Just a Social Ramble

Discussion in 'Writers' Corner' started by skyrimed, Feb 23, 2016.

  1. I'm on the train every afternoon, and there's this man that gets off at the same stop as I do. At first I didn't really trust him, he seemed like a shady old man. But then we practically saw each other every day. And though we've never said a word to each other, I feel like I can trust him to protect me from something sudden. Whatever could happen in the city...
    The Indian man who runs the convenient store a few blocks away. He always smiles at me when I enter, and asks me how my day has been when I check out my items. I always make sure to give him a generous tip. He's nice to me, and I feel like he'd be the kind of guy who would help you stop smoking, or give you an extra pack of gum for free.
    There's this Spanish lady at the small drive-thru diner on Montrose. She always outlines her lips with charcoal and colors it in with a deep maroon. She's a curvy woman, with a mole under her eye, and she always looks like she's trying not to be tired. I don't think she ever acknowledges me as a regular, but I can feel that we do have mutual respect for each other and the neighborhood.

    I know I've been told a thousand times to never trust strangers, but how many times do you see a stranger until they are no longer a stranger to you? How many days must it take for you to smile at your neighborhood friend when you see each other on the street again? How would you ever know if something happened to your sub-acquaintance whose name you never learned?

    When I'm listening to music, and I'm walking and taking the train to and from home, there are times that I can't stop thinking. These are things that you've never really noticed until you've had a long day and your mind begins to wander.
  2. Over here we don't really talk to strangers or form connections like this. We'll make a joke when we try to squeeze past eachother on the bus or something, but I've never known anyone to form a connection with total strangers they see on a daily commute.

    It also doesn't help that most people here have the memory of a a mentally stunted goldfish and wouldn't recognise you - someone they see everyday - if their life depended on it. Seriously. You have to be the most chatty person ever to be able to do that, or old and frail. The only people the cashiers have a chat to is the old men (they seem decent enough) and women, and from what I can tell it's out of sympathy. They'll make a friendly comment to the kids, and be nice to teenagers (a group of people who steal from them every night and have used violence against them multiple times, going so far as to stab the security guard one time *this same group had been spouting racial slurs at him for months on end*).

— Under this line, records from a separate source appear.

(** ** mgetgroups.c *)

Section system.
Context (alloc : Z -> bool).
(** The result, the new value of [*ngroups], and the groups that are stored. *)
Context (getgrouplist : list Z -> Z -> Z -> Z * Z * list Z).
(** The groups of the process, or errno. *)
Context (getgroups : Z -> Z + (Z * list Z)).

Definition realloc_groupbuf (g : list (option Z)) (num : Z) : option (list (option Z)) :=
  if xalloc_oversized (u64 num) 4 then None
  else if alloc (u64 num * 4) then Some (take (Z.to_nat (u64 num)) g ++ replicate (Z.to_nat (u64 num) - length g) None)
  else None.

(** What a function of the system stores from index [i] on. *)
Definition stored (g : list (option Z)) (i : Z) (l : list Z) : res (list (option Z)) :=
  let* _ := demand (i + zlen l <=? zlen g) OutOfBounds in
  Ok (take (Z.to_nat i) g ++ map Some l ++ drop (Z.to_nat (i + zlen l)) g).

(** The error number, or the number of groups and the buffer. *)
Definition gresult : Type := Z + (Z * list (option Z)).

(** One turn of the loop for a user. *)
Definition user_turn (username : list Z) (gid : Z) (st : Z * list (option Z)) : res ((Z * list (option Z)) + gresult) :=
  let '(max_n_groups, g) := st in
  let last_n_groups := max_n_groups in
  let '(ng, max_n_groups, l) := getgrouplist username gid max_n_groups in
  let* g := stored g 0 l in
  let* max_n_groups := if (ng <? 0) && (last_n_groups =? max_n_groups) then int (max_n_groups * 2) else Ok max_n_groups in
  match realloc_groupbuf g max_n_groups with
  | None => Ok (inr (inl ENOMEM))
  | Some h => if ng >=? 0 then Ok (inr (inr (max_n_groups, h))) else Ok (inl (max_n_groups, h))
  end.

(** One turn of the pass over duplicates: [g] is an index. *)
Definition reduce_turn (first next : Z) (st : Z * Z * list (option Z)) : res (Z * Z * list (option Z)) :=
  let '(g, ng, buf) := st in
  let* v := rdu buf next in
  let* w := rdu buf g in
  if (v =? first) || (v =? w) then Ok (g, ng - 1, buf)
  else let* buf := wr buf (g + 1) (Some v) in Ok (g + 1, ng, buf).

Definition reduce (ng : Z) (buf : list (option Z)) : res (Z * list (option Z)) :=
  if 1 <? ng then
    let* first := rdu buf 0 in
    let* (_, ng', buf) := for_up 1 ng (reduce_turn first) (0, ng, buf) in
    Ok (ng', buf)
  else Ok (ng, buf).

Definition mgetgroups (username : option (list Z)) (gid : Z) : res gresult :=
  match username with
  | Some username =>
      match realloc_groupbuf [] 10 with
      | None => Ok (inl ENOMEM)
      | Some g => loop 64 (user_turn username gid) (10, g)
      end
  | None =>
      let extra := if gid =? NO_GID then 0 else 1 in
      match getgroups 0 with
      | inl errno =>
          if errno =? ENOSYS then
            match realloc_groupbuf [] 1 with
            | Some g => let* g := wr g 0 (Some gid) in Ok (inr (extra, g))
            | None => Ok (inl ENOMEM)
            end
          else Ok (inl errno)
      | inr (n, _) =>
          let* max_n_groups := int (n + extra) in
          match realloc_groupbuf [] max_n_groups with
          | None => Ok (inl ENOMEM)
          | Some g =>
              match getgroups (max_n_groups - extra) with
              | inl errno => Ok (inl errno)
              | inr (ng, l) =>
                  let* g := stored g extra l in
                  let* (ng, g) := if negb (gid =? NO_GID) then let* g := wr g 0 (Some gid) in Ok (ng + 1, g) else Ok (ng, g) in
                  let* (ng, g) := reduce ng g in
                  Ok (inr (ng, g))
              end
          end
      end
  end.

(** xalloc_die *)
Definition xgetgroups (username : option (list Z)) (gid : Z) : res gresult :=
  let* r := mgetgroups username gid in
  match r with inl errno => if errno =? ENOMEM then Fail (ExitCall 1) else Ok r | inr _ => Ok r end.

(** ** group-list.c *)

(** The name of a group, and the entry of a user: name and group. *)
Context (getgrgid : Z -> option (list Z)) (getpwuid : Z -> option (list Z * Z)).

Definition print_name (s : list Z) : list piece := map PChar s.

(** Whether it went well, and what is printed. *)
Definition print_group (gid : Z) (use_names : bool) : bool * list piece :=
  let grp := if use_names then getgrgid gid else None in
  (negb use_names || bool_decide (is_Some grp), match grp with None => [PInt gid] | Some name => print_name name end).

(** The loop over the groups of the list. *)
Definition group_turn (groups : list (option Z)) (rgid egid : Z) (use_names : bool) (i : Z) (st : bool * list piece) : res (bool * list piece) :=
  let '(ok, out) := st in
  let* g := rdu groups i in
  if negb (g =? rgid) && negb (g =? egid) then
    let '(good, o) := print_group g use_names in
    Ok (ok && good, out ++ [PChar 32] ++ o)
  else Ok (ok, out).

Definition print_group_list (username : option (list Z)) (ruid rgid egid : Z) (use_names : bool) : res (bool * list piece) :=
  let pwd := getpwuid ruid in
  let ok := bool_decide (is_Some pwd) in
  let '(good, out) := print_group rgid use_names in
  let ok := ok && good in
  let '(ok, out) :=
    if negb (egid =? rgid) then let '(good, o) := print_group egid use_names in (ok && good, out ++ [PChar 32] ++ o)
    else (ok, out) in
  let* r := xgetgroups username (match pwd with Some (_, g) => g | None => NO_GID end) in
  match r with
  | inl _ => Ok (false, out)
  | inr (n_groups, groups) => for_up 0 n_groups (group_turn groups rgid egid use_names) (ok, out)
  end.

(** ** groups.c *)

Context (getpwnam : list Z -> option (Z * Z)).

(** The exit status and the output, for the real and effective ids of the process and the operands. *)
Fixpoint groups_users (operands : list (list Z)) (ok : bool) (out : list piece) : res (Z * list piece) :=
  match operands with
  | [] => Ok ((if ok then 0 else 1), out)
  | name :: operands =>
      match getpwnam name with
      | None => Ok (1, out)
      | Some (uid, gid) =>
          let* (good, o) := print_group_list (Some name) uid gid gid true in
          groups_users operands (ok && good) (out ++ print_name name ++ [PStr " : "] ++ o ++ [PChar 10])
      end
  end.

Definition groups_main (getuid getgid getegid : Z) (operands : list (list Z)) : res (Z * list piece) :=
  match operands with
  | [] => let* (good, o) := print_group_list None getuid getgid getegid true in Ok ((if good then 0 else 1), o ++ [PChar 10])
  | _ => groups_users operands true []
  end.

(** ** id.c *)

Record id_options := IdOptions { just_context : bool; just_group : bool; just_group_list : bool; just_user : bool; use_real : bool; use_name : bool }.

Definition print_user (uid : Z) (use_name : bool) : bool * list piece :=
  let pwd := if use_name then getpwuid uid else None in
  (negb use_name || bool_decide (is_Some pwd), match pwd with None => [PInt uid] | Some (name, _) => print_name name end).

(** [(%s)], when there is a name. *)
Definition in_parens (name : option (list Z)) : list piece := match name with Some s => [PChar 40] ++ print_name s ++ [PChar 41] | None => [] end.

Definition full_turn (groups : list (option Z)) (i : Z) (out : list piece) : res (list piece) :=
  let* g := rdu groups i in
  Ok (out ++ (if 0 <? i then [PChar 44] else []) ++ [PInt g] ++ in_parens (getgrgid g)).

(** [shown] is the context, if it is to be shown: POSIXLY_CORRECT is not set. *)
Definition print_full_info (username : option (list Z)) (ruid euid rgid egid : Z) (shown : option (list Z)) : res (bool * list piece) :=
  let pwd := getpwuid ruid in
  let out := [PStr "uid="; PInt ruid] ++ in_parens (fst <$> pwd) ++ [PStr " gid="; PInt rgid] ++ in_parens (getgrgid rgid) in
  let '(pwd, out) :=
    if negb (euid =? ruid) then let pwd := getpwuid euid in (pwd, out ++ [PStr " euid="; PInt euid] ++ in_parens (fst <$> pwd))
    else (pwd, out) in
  let out := if negb (egid =? rgid) then out ++ [PStr " egid="; PInt egid] ++ in_parens (getgrgid egid) else out in
  let* r := xgetgroups username (match pwd with Some (_, g) => g | None => NO_GID end) in
  match r with
  | inl _ => Ok (false, out)
  | inr (n_groups, groups) =>
      let out := if 0 <? n_groups then out ++ [PStr " groups="] else out in
      let* out := for_up 0 n_groups (full_turn groups) out in
      Ok (true, out ++ match shown with Some c => [PStr " context="] ++ print_name c | None => [] end)
  end.

Definition one (b : bool) : Z := if b then 1 else 0.

(** The ids of the process. *)
Record process := Process { getuid : Z; geteuid : Z; getgid : Z; getegid : Z }.

(** The exit status and the output; [selinux]: the kernel has it, and the context of the process if it can be had. *)
Definition id_main (o : id_options) (selinux : option (option (list Z))) (posix : bool) (p : process) (operands : list (list Z)) : res (Z * list piece) :=
  if just_context o && bool_decide (selinux = None) then Ok (1, [])
  else if 1 <? zlen operands then Ok (1, [])
  else if (zlen operands =? 1) && just_context o then Ok (1, [])
  else
    let context := match selinux, operands with Some c, [] => c | _, _ => None end in
    if bool_decide (operands = []) && bool_decide (is_Some selinux) && bool_decide (context = None) && just_context o then Ok (1, [])
    else if 1 <? one (just_user o) + one (just_group o) + one (just_group_list o) + one (just_context o) then Ok (1, [])
    else if (one (just_user o) + one (just_group o) + one (just_group_list o) =? 0) && (use_real o || use_name o) then Ok (1, [])
    else
      let ids := match operands with
        | name :: _ => match getpwnam name with Some (uid, gid) => Some (uid, uid, gid, gid) | None => None end
        | [] => Some (getuid p, geteuid p, getgid p, geteuid p)
        end in
      match ids with
      | None => Ok (1, [])
      | Some (ruid, euid, rgid, egid) =>
          let* (ok, out) :=
            if just_user o then Ok (print_user (if use_real o then ruid else euid) (use_name o))
            else if just_group o then Ok (print_group (if use_real o then rgid else egid) (use_name o))
            else if just_group_list o then print_group_list (head operands) ruid rgid egid (use_name o)
            else if just_context o then match context with Some c => Ok (true, print_name c) | None => Fail NullDeref end
            else print_full_info (head operands) ruid euid rgid egid (if posix then None else context) in
          Ok ((if ok then 0 else 1), out ++ [PChar 10])
      end.
End system.

(** ** The groups of a user in the database *)

(** A group once for every time the user is among its members. *)
Definition listed (username : list Z) (g : group) : list Z := map (fun _ => g.1) (filter (fun cp => username = cp) g.2).
Definition memberships (username : list Z) (db : list group) : list Z := concat (map (listed username) db).

(** New groups are added at the end. *)
Definition add_new (l : list Z) (g : Z) : list Z := if bool_decide (g ∈ l) then l else l ++ [g].
Definition distinct (start l : list Z) : list Z := fold_left add_new l start.
Definition starting (gid : Z) : list Z := if gid =? NO_GID then [] else [gid].

Lemma starting_elem gid x : x ∈ starting gid <-> x = gid /\ gid <> NO_GID.
Proof. unfold starting. destruct (Z.eqb_spec gid NO_GID); [rewrite elem_of_nil|rewrite list_elem_of_singleton]; tauto. Qed.

Lemma distinct_cons start g l : distinct start (g :: l) = distinct (add_new start g) l.
Proof. done. Qed.

Lemma distinct_NoDup l : forall start, NoDup start -> NoDup (distinct start l).
Proof.
  induction l as [|g l IH]; intros start Hs; [done|]. rewrite distinct_cons. apply IH. unfold add_new. destruct (bool_decide_reflect (g ∈ start)) as [H|H]; [done|]. apply NoDup_app. split; [done|]. split; [|apply NoDup_singleton]. intros x Hx Hx'. apply list_elem_of_singleton in Hx' as ->. done.
Qed.

Lemma distinct_elem l x : forall start, x ∈ distinct start l <-> x ∈ start \/ x ∈ l.
Proof.
  induction l as [|g l IH]; intros start; [cbn; set_solver|]. rewrite distinct_cons, IH. unfold add_new. destruct (bool_decide_reflect (g ∈ start)) as [H|H]; set_solver.
Qed.

Lemma distinct_length l : forall start, zlen start <= zlen (distinct start l) <= zlen start + zlen l.
Proof.
  induction l as [|g l IH]; intros start; [unfold zlen; cbn; lia|]. rewrite distinct_cons, zlen_cons. specialize (IH (add_new start g)). assert (zlen start <= zlen (add_new start g) <= zlen start + 1); [|lia]. unfold add_new. destruct (bool_decide (g ∈ start)); [lia|]. rewrite zlen_snoc. lia.
Qed.

Lemma memberships_elem username db g : g ∈ memberships username db <-> exists mem, (g, mem) ∈ db /\ username ∈ mem.
Proof.
  unfold memberships. rewrite list_elem_of_In, in_concat. split.
  - intros (l & Hl & Hg). apply list_elem_of_In, list_elem_of_fmap in Hl as ([h mem] & -> & Hm). apply list_elem_of_In, list_elem_of_fmap in Hg as (cp & -> & Hc). apply list_elem_of_filter in Hc as [-> Hc]. by exists mem.
  - intros (mem & Hm & Hu). exists (listed username (g, mem)). split; [apply list_elem_of_In, list_elem_of_fmap; by exists (g, mem)|]. apply list_elem_of_In, list_elem_of_fmap. exists username. split; [done|]. by apply list_elem_of_filter.
Qed.

(** Counting: no list is given. *)
Lemma members_count username gid mem : forall count, 0 <= count -> count + zlen (listed username (gid, mem)) <= INT_MAX ->
  members_turn 0 username gid mem (count, None) = Ok (inl (count + zlen (listed username (gid, mem)), None)).
Proof.
  unfold listed. cbn [fst snd]. induction mem as [|cp mem IH]; intros count Hc Hm; cbn [members_turn]; [unfold zlen; cbn; do 3 f_equal; lia|]. rewrite filter_cons in *. destruct (bool_decide_reflect (username = cp)) as [E|E].
  - rewrite decide_True in * by done. cbn [map] in *. rewrite zlen_cons in *. pose proof (zlen_nonneg (map (fun _ : list Z => gid) (filter (fun cp => username = cp) mem))). cbn [on_list bind Z.eqb negb andb]. rewrite (proj2 (Z.eqb_neq _ _)) by lia. rewrite IH by lia. do 3 f_equal. lia.
  - rewrite decide_False in * by done. by apply IH.
Qed.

They'll be massively snotty to the adults too - one of them even helped somebody steal a £20 note off my mum and then accused her of stealing or something days later :D
  3. I take the kind, gentle words of General James Mattis to heart when dealing with strangers.
    mercenaries2009 likes this.
  4. I am the least chatty out of all people. The most I can do to say hi to someone, even if it's an uncle I haven't seen in a while, is smile. but gosh dingus dangit those darn teenagers are at it again!
  5. This is one step further in the direction of selflessness. The day we start treating people as family and not as strangers, is the day humanity will achieve total peace, the day that we will unite and emerge as one single banner. It might be a future we'll never see, but it's worth trying and making efforts to make that happen.

    The more we treat people as strangers the more we will destroy ourselves, corrupt ourselves and more selfish we will be.

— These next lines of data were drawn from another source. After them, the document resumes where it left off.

(** The stat buffer may not be filled: that of an FTS_NSOK, one of the [FTS_other], is not. *)
Record FTSENT := Ftsent { fts_path : list Z; fts_accpath : list Z; fts_info : info; fts_level : Z; fts_number : Z; fts_statp : option stat }.

Definition FTSENT_IS_DIRECTORY (e : FTSENT) : bool := match fts_info e with FTS_D | FTS_DC | FTS_DP | FTS_DNR => true | _ => false end.

(** Messages on the standard error. *)
Inductive complaint := Cannot_access | Error_of_entry | Cannot_read_directory | Circular | Cannot_dereference | Changing_ownership | Changing_group | Dangerous_root | Read_failed | Close_failed.

(** What the caller tells fts: nothing, FTS_SKIP, FTS_AGAIN with [fts_number] set, or FTS_SKIP and the next entry is read. *)
Inductive told := Nothing | Skip | Again | Skip_next.

(** ** describe_change *)

Definition spec_text (user group : option (list Z)) : list Z :=
  match user, group with
  | Some u, Some g => u ++ [ch ":"] ++ g
  | Some u, None => u
  | None, Some g => g
  | None, None => []
  end.

Definition show (before : string) (file : list Z) (between : string) (spec : list Z) : list piece :=
  [PStr before] ++ map PChar file ++ [PStr between] ++ map PChar spec ++ [PStr "\n"].

Definition describe_change (file : list Z) (changed : Changed_status) (user group : option (list Z)) : list piece :=
  let spec := spec_text user group in
  match changed with
  | CH_NOT_APPLIED => show "neither symbolic link " file " nor referent has been changed" []
  | CH_SUCCEEDED =>
      match user, group with
      | Some _, _ => show "changed ownership of " file " to " spec
      | None, Some _ => show "changed group of " file " to " spec
      | None, None => show "no change to ownership of " file "" []
      end
  | CH_FAILED =>
      match user, group with
      | Some _, _ => show "failed to change ownership of " file " to " spec
      | None, Some _ => show "failed to change group of " file " to " spec
      | None, None => show "failed to change ownership of " file "" []
      end
  | CH_NO_CHANGE_REQUESTED =>
      match user, group with
      | Some _, _ => show "ownership of " file " retained as " spec
      | None, Some _ => show "group of " file " retained as " spec
      | None, None => show "ownership of " file " retained" []
      end
  end.

Section system.
(** Where a name leads at a time, following a symbolic link at its end and not; the kind of every file. *)
Context (follow nofollow : nat -> list Z -> option inode) (kind_of : inode -> kind).
(** Failures of calls at a time: open for reading or writing, chown, fstat and close. *)
Context (open_fails : nat -> inode -> bool -> option Z) (chown_fails : nat -> inode -> option Z) (fstat_fails close_fails : nat -> bool).

Definition stat_of (w : world) (k : inode) : stat := Stat k (owners w k) (kind_of k).

(** The descriptor or errno. *)
Definition openat (file : list Z) (writing directory : bool) (w : world) : (inode + Z) * world :=
  match follow (clock w) file with
  | None => (inr ENOENT, tick w)
  | Some k =>
      if directory && negb (bool_decide (kind_of k = Directory)) then (inr ENOTDIR, tick w)
      else match open_fails (clock w) k writing with
           | Some e => (inr e, tick w)
           | None => (inl k, tick (World (clock w) (owners w) (opened w + 1)))
           end
  end.

Definition close (w : world) : bool * world := (negb (close_fails (clock w)), tick (World (clock w) (owners w) (opened w - 1))).

Definition fstat (fd : inode) (w : world) : option stat * world := (if fstat_fails (clock w) then None else Some (stat_of w fd), tick w).

(** errno, or 0. *)
Definition fchown (fd : inode) (uid gid : Z) (w : world) : Z * world :=
  match chown_fails (clock w) fd with Some e => (e, tick w) | None => (0, tick (give fd uid gid w)) end.

Definition chown_name (names : nat -> list Z -> option inode) (file : list Z) (uid gid : Z) (w : world) : Z * world :=
  match names (clock w) file with None => (ENOENT, tick w) | Some k => fchown k uid gid w end.
Definition chownat := chown_name follow.
Definition lchownat := chown_name nofollow.

(** [fstatat(fd, file, &stat_buf, 0)] *)
Definition fstatat (file : list Z) (w : world) : option stat * world :=
  (match follow (clock w) file with Some k => if fstat_fails (clock w) then None else Some (stat_of w k) | None => None end, tick w).

Definition required_ok (required_uid required_gid : Z) (o : owner) : bool :=
  ((required_uid =? NO_ID) || (required_uid =? o_uid o)) && ((required_gid =? NO_ID) || (required_gid =? o_gid o)).

(** From the descriptor on. *)
Definition restricted_fd (fd orig : inode) (uid gid required_uid required_gid : Z) (w : world) : RCH_status * world :=
  let '(st, w) := fstat fd w in
  let finish (status : RCH_status) (w : world) := let '(_, w) := close w in (status, w) in
  match st with
  | None => finish RC_error w
  | Some st =>
      if negb (SAME_INODE orig (st_file st)) then finish RC_inode_changed w
      else if required_ok required_uid required_gid (st_owner st) then
        let '(e, w) := fchown fd uid gid w in
        if e =? 0 then let '(ok, w) := close w in ((if ok then RC_ok else RC_error), w)
        else finish RC_error w
      else finish RC_ok w
  end.

(** The file is opened for reading, or else for writing. *)
Definition restricted_open (directory : bool) (file : list Z) (orig_st : stat) (uid gid required_uid required_gid : Z) (w : world) : RCH_status * world :=
  let '(r, w) := openat file false directory w in
  match r with
  | inl fd => restricted_fd fd (st_file orig_st) uid gid required_uid required_gid w
  | inr errno =>
      if (errno =? EACCES) && bool_decide (st_kind orig_st = Regular) then
        let '(r, w) := openat file true directory w in
        match r with
        | inl fd => restricted_fd fd (st_file orig_st) uid gid required_uid required_gid w
        | inr errno => ((if errno =? EACCES then RC_do_ordinary_chown else RC_error), w)
        end
      else ((if errno =? EACCES then RC_do_ordinary_chown else RC_error), w)
  end.

Definition restricted_chown (file : list Z) (orig_st : stat) (uid gid required_uid required_gid : Z) (w : world) : RCH_status * world :=
  if (required_uid =? NO_ID) && (required_gid =? NO_ID) then (RC_do_ordinary_chown, w)
  else
    match st_kind orig_st with
    | Regular => restricted_open false file orig_st uid gid required_uid required_gid w
    | Directory => restricted_open true file orig_st uid gid required_uid required_gid w
    | _ => (RC_do_ordinary_chown, w)
    end.

(** ** change_file_owner *)

Definition ROOT_DEV_INO_CHECK (root : option inode) (k : inode) : bool := match root with Some r => SAME_INODE k r | None => false end.

(** xfts.c: the options of the walk. *)
Record walk := Walk { physical : bool; comfollow : bool }.
Definition cycle_warning_required (fts : walk) (ent : FTSENT) : bool :=
  (physical fts && negb (comfollow fts)) || (physical fts && comfollow fts && negb (fts_level ent =? 0)).

(** What a call returns and tells, and what it writes. *)
Record outcome := Outcome { result : bool; telling : told; after : world; said : list piece; complaints : list complaint }.

Definition complain (chopt : Chown_option) (c : complaint) : list complaint := if force_silent chopt then [] else [c].

(** The changing itself: [ok], [do_chown], [symlink_changed] and errors. *)
Definition do_change (file : list Z) (file_stats : stat) (uid gid required_uid required_gid : Z) (chopt : Chown_option) (w : world) : res (bool * bool * bool * world) :=
  if negb (affect_symlink_referent chopt) then
    let '(e, w) := lchownat file uid gid w in
    if (e =? 0) then Ok (true, true, true, w) else if e =? EOPNOTSUPP then Ok (true, true, false, w) else Ok (false, true, true, w)
  else
    let '(err, w) := restricted_chown file file_stats uid gid required_uid required_gid w in
    match err with
    | RC_ok => Ok (true, true, true, w)
    | RC_do_ordinary_chown => let '(e, w) := chownat file uid gid w in Ok (e =? 0, true, true, w)
    | RC_error => Ok (false, true, true, w)
    | RC_inode_changed | RC_excluded => Ok (false, false, true, w)
    end.

(** [(u == -1 || u == file_stats->st_uid) && (g == -1 || g == file_stats->st_gid)]: the buffer is read only
    for an id that is not -1. *)
Definition owned_by (u g : Z) (file_stats : option stat) : res bool :=
  let* a := if u =? NO_ID then Ok true else match file_stats with Some st => Ok (u =? o_uid (st_owner st)) | None => Fail Uninit end in
  if negb a then Ok false
  else if g =? NO_ID then Ok true else match file_stats with Some st => Ok (g =? o_gid (st_owner st)) | None => Fail Uninit end.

    Your attitude my good sir/ma'am is noble. I wish there were more people like you in this world.
  6. I'm about to cry thank you so much. I want to be friendly to everyone I see because I believe in giving people chances to be understood, but half the time my body physically will not let me speak. I was born a writer, not a speaker, so I will spread love and acceptance through my stories and hope it'll catch on to other people.
  7. I must disagree were I live we worry of children being abducted thieves killing us for our iPhones this world is not a nice one and we will never know "peace" by trusting everyone.
  8. Maybe not trust any stranger you see on the street. But if we begin to spread happiness and generosity in even little accounts, communities could begin to warm up and we would know whether or not we can trust someone. Maybe this is why people don't like it when there's an addition to a community, because they don't know how they behave and they're not sure if they're safe to be around.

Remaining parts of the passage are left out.